Ironically enough, my surgery rotation back as an MS3 started miserable for a number of reasons then got changed to a different hospital (with a different program's residents) and the difference was night and day. At the first program I always felt like I couldn't ask questions without being berated, I'd try to be proactive and read up in detail on the next day's cases only to have them switch OR team at the last minute, then get feedback that was barely more charitable than insults when I'd be forced to scrub in for a case I didn't know I'd be in. Didactics were cancelled at the last minute, all 3 students at the site were pretty sick of it quickly and it didn't take long for me to just check out. At that point in my MS3 career I was pretty confident that surgery was just "like that."

For some personal reasons I had to finish the end of rotation at our school's main hospital and program and was dreading it, and yet it was actually a lot of fun and I learned SO much more. The residents took time to teach. I wasn't made to feel like a ******* for asking questions during the case. My technique on the stuff I got to be hands-on with improved dramatically (I had previously been making a mistake on my one-handed ties that a resident picked up on and showed me how to correct it). The hours were the same, as was the patient load and level of rigor. I left the experience feeling like a learned a ton rather than just pissed off and disillusioned like I was at the first site. I complained to my school's student affairs dean about the first site and its problems, but was told that it was probably just me who sucked as a student. Was that true? Eh, probably, but I saw first hand that it could have absolutely been a better experience and I hate to think what I would have thought or what I wouldn't have learned if I didn't need to switch sites due to a family issue. It would have been a huge waste of everyone's time and energy.

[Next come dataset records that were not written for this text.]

Lemma U_consistent r r' :
  U r -> U r' -> url r = url r' -> content r = content r'.
Proof.
  intros [e ->] [e' ->]. by apply page_results_consistent.
Qed.

Lemma after_chunks_stores jobId onProgress total source_id cs :
  forall counts w (D : ScrapeResult -> Prop),
    resolved_source w = Some source_id ->
    all_stored D w ->
    let w' := snd (after_chunks load sha cfg docSlug jobId onProgress total
                                cs counts env w) in
    resolved_source w' = Some source_id
    /\ all_stored (fun x => D x \/ x ∈ map result_of (concat cs)) w'.
Proof.
  induction cs as [| batch cs IH]; intros counts w D Hsrc HD;
    cbn [after_chunks concat]; cbv zeta.
  - split; [done |]. intros x [Hx | Hx]; [by apply HD | by inversion Hx].
  - set (w1 := record (EvPromiseAll batch) w).
    rewrite (page_results_stable load env docSlug batch (requests w1))
      by done.
    set (results := map result_of batch).
    set (w2 := after_requests (length batch) _ w1).
    set (w3 := after_items sha docSlug jobId onProgress total results counts
                           env w2).
    set (w4 := match cs with [] => w3 | _ => record _ w3 end).
    destruct (after_items_stores sha U U_consistent env Hff docSlug jobId
                onProgress total source_id results counts w2 D)
      as [H3 H3s]; [exact Hsrc | | exact HD |].
    { subst results. apply Forall_forall. intros x Hx.
      apply list_elem_of_fmap in Hx as (e & -> & _). by exists e. }
    fold w3 in H3, H3s.
    assert (H4 : resolved_source w4 = Some source_id
                 /\ all_stored (fun x => D x \/ x ∈ results) w4).
    { subst w4. destruct cs; [done |]. split; [exact H3 |].
      intros x Hx HU Hs. eapply stored_ext; [| by apply H3s]. done. }
    destruct H4 as [H4 H4s].
    destruct (IH (tally_all results counts) w4 _ H4 H4s) as [H5 H5s].
    split; [exact H5 |].
    intros x Hx. apply H5s. destruct Hx as [Hx | Hx]; [by left; left |].
    rewrite map_app in Hx. apply elem_of_app in Hx as [Hx | Hx];
      [by left; right | by right].
Qed.

Lemma after_chunks_idle jobId onProgress total cs :
  forall counts w,
    resolved_source w = None
    \/ (forall r, r ∈ map result_of (concat cs) ->
                  success r = true -> stored sha w r) ->
    let w' := snd (after_chunks load sha cfg docSlug jobId onProgress total
                                cs counts env w) in
    knowledge_content w' = knowledge_content w
    /\ resolved_source w' = resolved_source w
    /\ List.filter is_content_write (events_since w w') = [].
Proof.
  induction cs as [| batch cs IH]; intros counts w Hcase;
    cbn [after_chunks concat]; cbv zeta.
  - simpl. by rewrite events_since_refl.
  - set (w1 := record (EvPromiseAll batch) w).
    rewrite (page_results_stable load env docSlug batch (requests w1))
      by done.
    set (results := map result_of batch).
    set (gets := page_requests env (timeoutMs cfg) (requests w1) docSlug batch).
    set (w2 := after_requests (length batch) gets w1).
    set (w3 := after_items sha docSlug jobId onProgress total results counts
                           env w2).
    set (w4 := match cs with
               | [] => w3
               | _ => record (EvDelay (delayMs cfg)) w3
               end).
    cbn [concat] in Hcase. rewrite map_app in Hcase.
    destruct (after_items_idle sha env Hff docSlug jobId onProgress total
                results counts w2) as (H3a & H3b & H3c).
    { destruct Hcase as [Hn | Hst]; [by left | right].
      intros r Hr Hs. apply (stored_ext sha w); [done |].
      apply Hst; [| done]. apply elem_of_app. by left. }
    fold w3 in H3a, H3b, H3c.
    assert (H4 : knowledge_content w4 = knowledge_content w
                 /\ resolved_source w4 = resolved_source w).
    { subst w4. destruct cs; split; first [exact H3a | exact H3b]. }
    destruct H4 as [H4a H4b].
    destruct (IH (tally_all results counts) w4) as (H5a & H5b & H5c).
    { destruct Hcase as [Hn | Hst]; [left; congruence | right].
      intros r Hr Hs. apply (stored_ext sha w); [done |].
      apply Hst; [| done]. apply elem_of_app. by right. }
    split; [congruence | split; [congruence |]].
    assert (E02 : extends w w2).
    { eapply extends_trans; [apply (record_extends (EvPromiseAll batch)) |].
      apply after_requests_extends. }
    assert (E23 : extends w2 w3) by apply after_items_extends.
    assert (E34 : extends w3 w4).
    { subst w4. destruct cs; [apply extends_refl | apply record_extends]. }
    rewrite (events_since_trans w w4);
      [| eauto using extends_trans | apply after_chunks_extends].
    rewrite (events_since_trans w w3) by eauto using extends_trans.
    rewrite (events_since_trans w w2) by done.
    rewrite !List.filter_app, H5c, H3c.
    assert (Hev : events_since w w2 = EvPromiseAll batch :: gets).
    { apply events_since_app. subst w2 w1. simpl. by rewrite <- app_assoc. }
    assert (Hgets : List.filter is_content_write gets = []).
    { subst gets. generalize (requests w1). clear.
      induction batch as [| e b IHb]; intros n; [done | apply IHb]. }
    rewrite Hev. cbn [List.filter is_content_write]. rewrite Hgets.
    subst w4. destruct cs; [by rewrite events_since_refl |].
    by rewrite record_events.
Qed.

End TwoRuns.

Lemma at_loop_start_store cfg docSlug jobId entries env w :
  let w' := at_loop_start cfg docSlug jobId entries env w in
  knowledge_content w' = knowledge_content w
  /\ resolved_source w' = resolved_source w
  /\ List.filter is_content_write (events_since w w') = [].
Proof.
  cbv zeta. rewrite at_loop_start_events. unfold at_loop_start.
  match goal with
  | |- context [updated ?i ?u ?e ?w0] =>
      destruct (updated_store i u e w0) as (-> & -> & Hwr)
  end.
  cbn [List.filter is_content_write]. by rewrite Hwr.
Qed.

Lemma at_return_store jobId env w :
  let w' := at_return jobId env w in
  knowledge_content w' = knowledge_content w
  /\ resolved_source w' = resolved_source w
  /\ List.filter is_content_write (events_since w w') = [].
Proof.
  cbv zeta. rewrite at_return_events. unfold at_return.
  match goal with
  | |- context [updated ?i ?u ?e ?w0] =>
      destruct (updated_store i u e w0) as (-> & -> & Hwr)
  end.
  by rewrite Hwr.
Qed.

(** C3, as the code has it.  When the pages do not change and the store
    applies every operation, a second run over the same index writes
    nothing to the content table: every page that is fetched is found
    unchanged and skipped, and the table stays as the first run left it.
    The job row of the second run ends [completed] with the total and the
    number of pages scraped; [scrapeDoc] never writes [items_new],
    [items_updated] or [items_unchanged], which stay 0. *)
Theorem second_run_writes_nothing load sha cfg fuel docSlug job1 job2
        onProgress env w entries :
  (0 < concurrency cfg)%Z ->
  (length entries <= fuel)%nat ->
  fault_free env ->
  stable_pages env ->
  (forall n, index_json env n (index_url docSlug) = Fetched entries) ->
  let w1 := snd (scrapeDoc load sha cfg fuel docSlug job1 onProgress env w) in
  let w1' := with_jobs (<[job2 := createJob]>) w1 in
  let run2 := scrapeDoc load sha cfg fuel docSlug job2 onProgress env w1' in
  let results := map (page_result load env 0 docSlug) entries in
  fst run2 = Return (Summary.make (succeeded results) (failures results)
                                  (length entries))
  /\ knowledge_content (snd run2) = knowledge_content w1
  /\ List.filter is_content_write (events_since w1' (snd run2)) = []
  /\ exists j,
      jobs (snd run2) !! job2 = Some j
      /\ status j = Completed
      /\ total_urls j = length entries
      /\ items_scraped j = succeeded results
      /\ items_new j = 0%nat /\ items_updated j = 0%nat
      /\ items_unchanged j = 0%nat.
Proof.
  intros Hk Hfuel Hff Hst Hidx w1 w1' run2 results.
  set (k := Z.to_nat (concurrency cfg)).
  assert (Hk' : (0 < k)%nat) by (subst k; lia).
  (* the first run *)
  destruct (scrapeDoc_events load sha cfg fuel docSlug job1 onProgress env w
              entries Hk Hfuel (Hidx _)) as [Hw1 _].
  fold w1 in Hw1. fold k in Hw1.
  set (s1 := at_loop_start cfg docSlug job1 entries env w) in *.
  set (l1 := snd (after_chunks load sha cfg docSlug job1 onProgress
                               (length entries) (chunks k entries)
                               (0, 0)%nat env s1)) in *.
  destruct (at_loop_start_store cfg docSlug job1 entries env w)
    as (_ & Hs1 & _). fold s1 in Hs1.
  destruct (at_return_store job1 env l1) as (Hr1a & Hr1b & _).
  rewrite <- Hw1 in Hr1a, Hr1b.
  assert (Hcase : resolved_source w1 = None
                  \/ (forall r, r ∈ results -> success r = true ->
                                stored sha w1 r)).
  { destruct (resolved_source w) as [source_id |] eqn:Hsrc.
    - right.
      destruct (after_chunks_stores load sha cfg docSlug env Hff Hst job1
                  onProgress (length entries) source_id (chunks k entries)
                  (0, 0)%nat s1 (fun _ => False))
        as [_ Hall]; [congruence | by intros ? [] |].
      fold l1 in Hall. rewrite concat_chunks in Hall by done.
      intros r Hr Hs. apply (stored_ext sha l1); [done |].
      apply Hall; [by right | | done].
      apply list_elem_of_fmap in Hr as (e & -> & _). by exists e.
    - left.
      destruct (after_chunks_idle load sha cfg docSlug env Hff Hst job1
                  onProgress (length entries) (chunks k entries)
                  (0, 0)%nat s1) as (_ & Hn & _); [left; congruence |].
      fold l1 in Hn. congruence. }
  (* the second run *)
  assert (Hidx2 : index_json env (requests w1') (index_url docSlug)
                  = Fetched entries) by apply Hidx.
  destruct (scrapeDoc_events load sha cfg fuel docSlug job2 onProgress env w1'
              entries Hk Hfuel Hidx2) as [Hw2 Hev2].
  fold run2 in Hw2, Hev2. fold k in Hw2, Hev2.
  set (s2 := at_loop_start cfg docSlug job2 entries env w1') in *.
  set (l2 := snd (after_chunks load sha cfg docSlug job2 onProgress
                               (length entries) (chunks k entries)
                               (0, 0)%nat env s2)) in *.
  destruct (at_loop_start_store cfg docSlug job2 entries env w1')
    as (Hs2a & Hs2b & Hs2c). fold s2 in Hs2a, Hs2b, Hs2c.
  change (knowledge_content w1') with (knowledge_content w1) in Hs2a.
  change (resolved_source w1') with (resolved_source w1) in Hs2b.
  destruct (after_chunks_idle load sha cfg docSlug env Hff Hst job2
              onProgress (length entries) (chunks k entries) (0, 0)%nat s2)
    as (Hl2a & Hl2b & Hl2c).
  { rewrite concat_chunks by done. fold results.
    destruct Hcase as [Hn | Hall]; [left; congruence | right].
    intros r Hr Hs. apply (stored_ext sha w1); [done | by apply Hall]. }
  fold l2 in Hl2a, Hl2b, Hl2c.
  destruct (at_return_store job2 env l2) as (Hr2a & _ & Hr2c).
  rewrite <- Hw2 in Hr2a, Hr2c.
  split; [| split; [| split]].
  - unfold run2.
    rewrite (scrapeDoc_summary _ _ _ _ _ _ _ _ _ entries) by done.
    by rewrite page_results_stable.
  - congruence.
  - rewrite Hev2, !List.filter_app, Hs2c, Hl2c, Hr2c. done.
  - destruct (final_job_row load sha cfg fuel docSlug job2 onProgress env w1'
                entries Hk Hfuel Hidx2) as (j & Hj & Hrest); [| done |].
    { simpl. apply lookup_insert_eq. }
    rewrite page_results_stable in Hrest by done. fold results in Hrest.
    exists j. fold run2 in Hj. tauto.
Qed.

My world is different than surgery, obviously, but there are certainly parallels in how we train. A big part of my job as chief was to calm the junior residents down and get them to understand that some of the stuff they were pissed off about actually made sense (or that the things they were proposing in response to them had serious unintended consequences). Students and juniors don't know what they don't know, but that doesn't mean programs can't and shouldn't evaluate how they're training, because there's always ways to improve upon it.